*Por Brunna Condini
Carla Diaz tem quase de idade o que tem de carreira. A atriz completa 30 anos em 2020 e contabiliza 28 anos de bagagem profissional. Determinada ou predestinada a ser atriz, ela sempre soube que só poderia viver exercendo o ofício. “Soube muito cedo. É o que eu amo fazer e o que me alimenta. E desde pequena tive a oportunidade de ter vários desafios em forma de personagens, e o público acompanhou essa minha estrada e meu crescimento”.
A atriz precisou adiar a realização de alguns projetos por conta da pandemia do Covid-19, e entende que o momento não é de expectativas, mas sim, de preservação. “Todos tivemos mudanças de planos. Agora em abril estaria estreando os filmes que fiz, porém foram adiados sem ainda uma data prevista. O que foi uma decisão coerente e sensata da produção.
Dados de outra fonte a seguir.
(** Start does not change role(): the LEADER role only exists in the
    config-change quorum it submits.  Persisting that submitted quorum
    afterwards (as the config-change transaction does) is accepted,
    whatever Flush answers, and then role() is LEADER and the committed
    seqno is one more than before.  (Validation is the spec's
    [VerifyQuorum].) *)
Theorem start_then_persist_leader (e : LocalConsensus) (info : ConsensusBootstrapInfo)
    e1 tr (Hstart : Engine.Start e info OK = Some (e1, tr, OK)) :
  exists new_quorum,
    In (EvSubmit new_quorum kRunning) tr /\
    Engine.role e1 = Engine.role e /\
    forall flush_st, exists e2,
      Engine.PersistQuorum e1 new_quorum flush_st =
        Some (e2, [EvVerify new_quorum; EvLock; EvFlush; EvUnlock], flush_st) /\
      Engine.role e2 = Some LEADER /\
      seqno (Engine.Quorum e2) = seqno (committed_quorum e) + 1.
Proof.
  unfold Engine.Start in Hstart.
  destruct (state_ e) eqn:Hs; try discriminate.
  destruct (local (committed_quorum e)) eqn:Hl; [|discriminate]. simpl in Hstart.
  destruct (VerifyQuorum (committed_quorum e)) eqn:Hv; [|discriminate].
  pose proof Hv as Hv'.
  unfold VerifyQuorum in Hv. rewrite Hl in Hv. simpl in Hv.
  destruct (peers (committed_quorum e)) as [|p [|p' ps]] eqn:Hp; try discriminate.
  simpl in Hv. destruct (permanent_uuid p) as [u|] eqn:Hu; [|discriminate].
  injection Hstart as <- <-.
  eexists. split; [simpl; right; right; left; reflexivity|].
  split; [unfold Engine.role; simpl; now rewrite Hp|].
  intros flush_st. unfold Engine.PersistQuorum, VerifyQuorum. simpl.
  rewrite Hu. simpl.
  destruct (Z.ltb_spec (seqno (committed_quorum e)) (seqno (committed_quorum e) + 1)); [|lia].
  eexists. split; [reflexivity|]. split; reflexivity.
Qed.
Então, meu desejo, é que todos se cuidem, para que essa fase passe logo, e com saúde para todos”, torce. “Claro que tenho muitos sonhos pessoais e profissionais também, só que essa situação de pandemia me fez refletir tanto, que ultimamente tenho valorizado o hoje, e o que posso fazer agora para um futuro melhor, para tanto para mim e quanto para o coletivo”.
Antes da recomendação de isolamento social pela Organização Mundial de Saúde (OMS), o público poderia assistir no próximo mês, nas salas de cinema do Brasil, um dos maiores desafios da carreira da atriz. Carla vive sua primeira protagonista, fazendo Suzane Von Richthofen, nos filmes “A menina que matou os pais” e “O menino que matou meus pais”, e sob o comando do diretor Maurício Eça, vive a estudante, mandante do crime que vitimou os pais, em um formato inédito: em dois longas, com dois pontos de vista diferentes, exibidos em sessões que se alternarão, na mesma sala de cinema.
Em uma das versões do roteiro escrito pela criminóloga Ilana Casoy, o ponto de vista de Suzane. No outro, o de Daniel Cravinhos, vivido pelo ator Leonardo Bittencourt, seu namorado na época e um dos executores do crime, ao lado do irmão Christian Cravinhos.
Em uma das versões, Suzane diz ter sido influenciada pelo namorado, Daniel Cravinhos. Na outra, é o ponto de vista dele, responsável pela execução de Manfred e Marísia Von Richthofen. O filme apresentaria Suzane, em um dos longas, quase como vítima da influência do Daniel? “Não existe vítima quando os envolvidos sãos julgados e réus confessos. O objetivo dos dois filmes é mostrar o que eles contaram em julgamento, detalhes de uma história que não chegou ao grande público, contando desde como se conheceram até cometerem um crime bárbaro que deixou um país todo muito chocado. Posso arriscar dizer que o país inteiro sabe o final da história, afinal os três foram réus confessos, condenados e presos. Mas até hoje é difícil entender as motivações que levam a um crime bárbaro como esse. E é exatamente isso, essa dúvida, que explica o porquê de termos dois filmes”, esclarece Carla.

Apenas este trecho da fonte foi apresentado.